Task details: Each line below from the one containing "apply Hnext; [|done|unfold" through the one containing "assert (e ∈" should be output exactly as it stands, and no other line should appear.

Information given:
--- START ---

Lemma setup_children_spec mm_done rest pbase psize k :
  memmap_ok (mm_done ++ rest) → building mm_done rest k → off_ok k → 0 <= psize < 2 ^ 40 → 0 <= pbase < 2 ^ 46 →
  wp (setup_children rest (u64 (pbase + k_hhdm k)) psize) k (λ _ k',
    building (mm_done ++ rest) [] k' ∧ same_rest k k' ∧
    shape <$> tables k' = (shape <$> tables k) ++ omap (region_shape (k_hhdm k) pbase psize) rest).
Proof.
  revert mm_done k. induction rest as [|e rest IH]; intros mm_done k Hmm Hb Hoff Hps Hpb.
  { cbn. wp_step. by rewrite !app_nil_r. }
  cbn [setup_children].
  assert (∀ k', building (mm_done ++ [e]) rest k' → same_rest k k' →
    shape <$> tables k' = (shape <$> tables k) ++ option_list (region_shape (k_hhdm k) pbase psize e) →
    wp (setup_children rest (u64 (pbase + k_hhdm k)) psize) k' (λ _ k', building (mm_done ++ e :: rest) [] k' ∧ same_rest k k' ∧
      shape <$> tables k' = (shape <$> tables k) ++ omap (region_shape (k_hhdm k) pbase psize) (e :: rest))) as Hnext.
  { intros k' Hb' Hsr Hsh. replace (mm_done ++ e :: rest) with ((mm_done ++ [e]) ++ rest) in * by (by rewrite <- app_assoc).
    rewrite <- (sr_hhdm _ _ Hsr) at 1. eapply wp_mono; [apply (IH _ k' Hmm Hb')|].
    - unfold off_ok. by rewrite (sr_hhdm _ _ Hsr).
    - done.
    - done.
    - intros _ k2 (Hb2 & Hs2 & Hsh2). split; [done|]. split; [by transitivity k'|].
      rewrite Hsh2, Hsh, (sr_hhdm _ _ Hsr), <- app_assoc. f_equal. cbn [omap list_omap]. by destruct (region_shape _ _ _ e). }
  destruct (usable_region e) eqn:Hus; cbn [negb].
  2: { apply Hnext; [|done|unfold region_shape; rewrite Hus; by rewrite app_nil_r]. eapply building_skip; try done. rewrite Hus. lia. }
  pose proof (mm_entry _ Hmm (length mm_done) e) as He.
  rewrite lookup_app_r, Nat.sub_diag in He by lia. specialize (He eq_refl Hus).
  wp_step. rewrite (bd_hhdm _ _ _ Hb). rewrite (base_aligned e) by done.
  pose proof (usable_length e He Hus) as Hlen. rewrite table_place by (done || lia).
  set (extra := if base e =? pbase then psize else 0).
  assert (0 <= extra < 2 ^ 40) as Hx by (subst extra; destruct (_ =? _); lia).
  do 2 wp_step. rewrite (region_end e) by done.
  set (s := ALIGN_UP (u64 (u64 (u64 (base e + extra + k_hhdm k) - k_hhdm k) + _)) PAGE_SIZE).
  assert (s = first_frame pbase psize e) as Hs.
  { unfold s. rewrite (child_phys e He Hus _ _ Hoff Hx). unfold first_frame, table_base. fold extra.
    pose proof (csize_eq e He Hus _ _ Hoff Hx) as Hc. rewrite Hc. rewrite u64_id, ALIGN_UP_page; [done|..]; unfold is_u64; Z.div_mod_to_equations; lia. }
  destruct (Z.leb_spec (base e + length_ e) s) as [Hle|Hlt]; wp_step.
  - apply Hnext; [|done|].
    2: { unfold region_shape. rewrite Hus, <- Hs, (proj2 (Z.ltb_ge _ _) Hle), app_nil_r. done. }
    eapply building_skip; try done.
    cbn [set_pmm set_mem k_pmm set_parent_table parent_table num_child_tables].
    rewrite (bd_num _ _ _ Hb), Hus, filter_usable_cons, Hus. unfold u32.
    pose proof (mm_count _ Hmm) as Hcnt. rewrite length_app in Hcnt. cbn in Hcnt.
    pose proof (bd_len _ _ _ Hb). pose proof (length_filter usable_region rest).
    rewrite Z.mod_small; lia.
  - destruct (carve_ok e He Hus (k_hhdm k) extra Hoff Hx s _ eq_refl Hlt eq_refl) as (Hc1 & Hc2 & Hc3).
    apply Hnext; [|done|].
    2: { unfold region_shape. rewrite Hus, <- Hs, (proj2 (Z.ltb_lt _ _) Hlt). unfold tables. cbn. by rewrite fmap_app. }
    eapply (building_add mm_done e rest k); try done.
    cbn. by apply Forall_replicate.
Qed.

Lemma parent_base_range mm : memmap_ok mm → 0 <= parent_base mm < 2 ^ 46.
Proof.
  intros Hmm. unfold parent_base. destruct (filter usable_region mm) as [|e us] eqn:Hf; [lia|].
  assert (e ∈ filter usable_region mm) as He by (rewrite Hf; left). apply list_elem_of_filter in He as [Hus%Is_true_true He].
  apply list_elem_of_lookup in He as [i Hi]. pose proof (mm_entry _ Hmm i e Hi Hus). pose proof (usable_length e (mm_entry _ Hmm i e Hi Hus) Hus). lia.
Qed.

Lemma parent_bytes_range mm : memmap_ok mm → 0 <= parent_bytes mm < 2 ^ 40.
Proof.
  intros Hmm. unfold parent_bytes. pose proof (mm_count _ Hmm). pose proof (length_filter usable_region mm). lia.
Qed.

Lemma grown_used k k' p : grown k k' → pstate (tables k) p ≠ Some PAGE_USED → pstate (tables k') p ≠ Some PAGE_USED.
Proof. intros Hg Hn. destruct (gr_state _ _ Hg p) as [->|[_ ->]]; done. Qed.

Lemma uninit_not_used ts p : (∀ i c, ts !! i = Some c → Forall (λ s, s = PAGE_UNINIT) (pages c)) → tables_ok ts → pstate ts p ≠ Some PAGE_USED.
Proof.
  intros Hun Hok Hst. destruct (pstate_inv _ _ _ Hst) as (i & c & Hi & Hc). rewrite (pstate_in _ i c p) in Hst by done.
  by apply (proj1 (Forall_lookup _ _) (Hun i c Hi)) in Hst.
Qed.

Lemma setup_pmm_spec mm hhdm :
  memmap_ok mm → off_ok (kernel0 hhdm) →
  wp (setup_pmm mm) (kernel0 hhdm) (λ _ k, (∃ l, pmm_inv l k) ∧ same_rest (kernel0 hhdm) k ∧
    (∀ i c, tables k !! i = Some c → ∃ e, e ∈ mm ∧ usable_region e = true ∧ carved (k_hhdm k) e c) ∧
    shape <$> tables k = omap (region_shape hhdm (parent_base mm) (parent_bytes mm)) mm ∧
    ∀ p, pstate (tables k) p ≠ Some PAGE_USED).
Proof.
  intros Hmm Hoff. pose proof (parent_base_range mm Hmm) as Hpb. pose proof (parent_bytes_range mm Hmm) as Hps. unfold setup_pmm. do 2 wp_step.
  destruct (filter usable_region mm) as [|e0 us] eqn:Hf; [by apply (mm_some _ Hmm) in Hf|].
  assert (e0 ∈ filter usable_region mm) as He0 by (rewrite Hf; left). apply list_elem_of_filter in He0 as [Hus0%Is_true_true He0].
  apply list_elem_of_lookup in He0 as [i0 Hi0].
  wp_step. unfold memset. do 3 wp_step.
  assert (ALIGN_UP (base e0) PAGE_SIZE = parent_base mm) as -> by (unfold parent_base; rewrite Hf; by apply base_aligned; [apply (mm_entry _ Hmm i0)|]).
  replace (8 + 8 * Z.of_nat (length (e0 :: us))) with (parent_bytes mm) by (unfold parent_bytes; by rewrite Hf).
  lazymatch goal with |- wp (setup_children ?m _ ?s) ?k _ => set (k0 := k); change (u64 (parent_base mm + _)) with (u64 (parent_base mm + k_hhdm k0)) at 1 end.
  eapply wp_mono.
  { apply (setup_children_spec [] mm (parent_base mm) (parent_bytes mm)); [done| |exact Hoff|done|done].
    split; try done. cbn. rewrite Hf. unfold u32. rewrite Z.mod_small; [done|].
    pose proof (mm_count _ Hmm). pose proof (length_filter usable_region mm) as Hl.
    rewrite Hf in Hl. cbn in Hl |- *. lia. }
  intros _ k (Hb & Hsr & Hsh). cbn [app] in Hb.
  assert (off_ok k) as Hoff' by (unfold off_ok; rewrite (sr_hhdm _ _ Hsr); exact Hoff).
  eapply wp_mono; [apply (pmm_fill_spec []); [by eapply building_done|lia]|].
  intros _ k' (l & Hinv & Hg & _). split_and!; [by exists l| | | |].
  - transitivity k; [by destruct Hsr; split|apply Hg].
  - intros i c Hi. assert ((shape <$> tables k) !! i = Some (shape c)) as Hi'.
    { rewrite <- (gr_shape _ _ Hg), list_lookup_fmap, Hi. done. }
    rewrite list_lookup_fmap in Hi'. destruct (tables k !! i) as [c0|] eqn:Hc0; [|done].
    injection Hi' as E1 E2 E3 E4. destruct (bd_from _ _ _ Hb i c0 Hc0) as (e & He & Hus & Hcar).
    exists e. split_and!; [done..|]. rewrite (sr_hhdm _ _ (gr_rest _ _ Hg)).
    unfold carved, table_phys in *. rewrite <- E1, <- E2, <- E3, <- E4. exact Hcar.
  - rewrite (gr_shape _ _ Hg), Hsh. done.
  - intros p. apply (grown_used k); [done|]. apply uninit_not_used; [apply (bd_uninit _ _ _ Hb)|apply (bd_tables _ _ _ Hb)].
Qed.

--- END ---

Exercise solution:
  2: { apply Hnext; [|done|unfold region_shape; rewrite Hus; by rewrite app_nil_r]. eapply building_skip; try done. rewrite Hus. lia. }
  pose proof (mm_entry _ Hmm (length mm_done) e) as He.
  rewrite lookup_app_r, Nat.sub_diag in He by lia. specialize (He eq_refl Hus).
  wp_step. rewrite (bd_hhdm _ _ _ Hb). rewrite (base_aligned e) by done.
  pose proof (usable_length e He Hus) as Hlen. rewrite table_place by (done || lia).
  set (extra := if base e =? pbase then psize else 0).
  assert (0 <= extra < 2 ^ 40) as Hx by (subst extra; destruct (_ =? _); lia).
  do 2 wp_step. rewrite (region_end e) by done.
  set (s := ALIGN_UP (u64 (u64 (u64 (base e + extra + k_hhdm k) - k_hhdm k) + _)) PAGE_SIZE).
  assert (s = first_frame pbase psize e) as Hs.
  { unfold s. rewrite (child_phys e He Hus _ _ Hoff Hx). unfold first_frame, table_base. fold extra.
    pose proof (csize_eq e He Hus _ _ Hoff Hx) as Hc. rewrite Hc. rewrite u64_id, ALIGN_UP_page; [done|..]; unfold is_u64; Z.div_mod_to_equations; lia. }
  destruct (Z.leb_spec (base e + length_ e) s) as [Hle|Hlt]; wp_step.
  - apply Hnext; [|done|].
    2: { unfold region_shape. rewrite Hus, <- Hs, (proj2 (Z.ltb_ge _ _) Hle), app_nil_r. done. }
    eapply building_skip; try done.
    cbn [set_pmm set_mem k_pmm set_parent_table parent_table num_child_tables].
    rewrite (bd_num _ _ _ Hb), Hus, filter_usable_cons, Hus. unfold u32.
    pose proof (mm_count _ Hmm) as Hcnt. rewrite length_app in Hcnt. cbn in Hcnt.
    pose proof (bd_len _ _ _ Hb). pose proof (length_filter usable_region rest).
    rewrite Z.mod_small; lia.
  - destruct (carve_ok e He Hus (k_hhdm k) extra Hoff Hx s _ eq_refl Hlt eq_refl) as (Hc1 & Hc2 & Hc3).
    apply Hnext; [|done|].
    2: { unfold region_shape. rewrite Hus, <- Hs, (proj2 (Z.ltb_lt _ _) Hlt). unfold tables. cbn. by rewrite fmap_app. }
    eapply (building_add mm_done e rest k); try done.
    cbn. by apply Forall_replicate.
Qed.

Lemma parent_base_range mm : memmap_ok mm → 0 <= parent_base mm < 2 ^ 46.
Proof.
  intros Hmm. unfold parent_base. destruct (filter usable_region mm) as [|e us] eqn:Hf; [lia|].
  assert (e ∈ filter usable_region mm) as He by (rewrite Hf; left). apply list_elem_of_filter in He as [Hus%Is_true_true He].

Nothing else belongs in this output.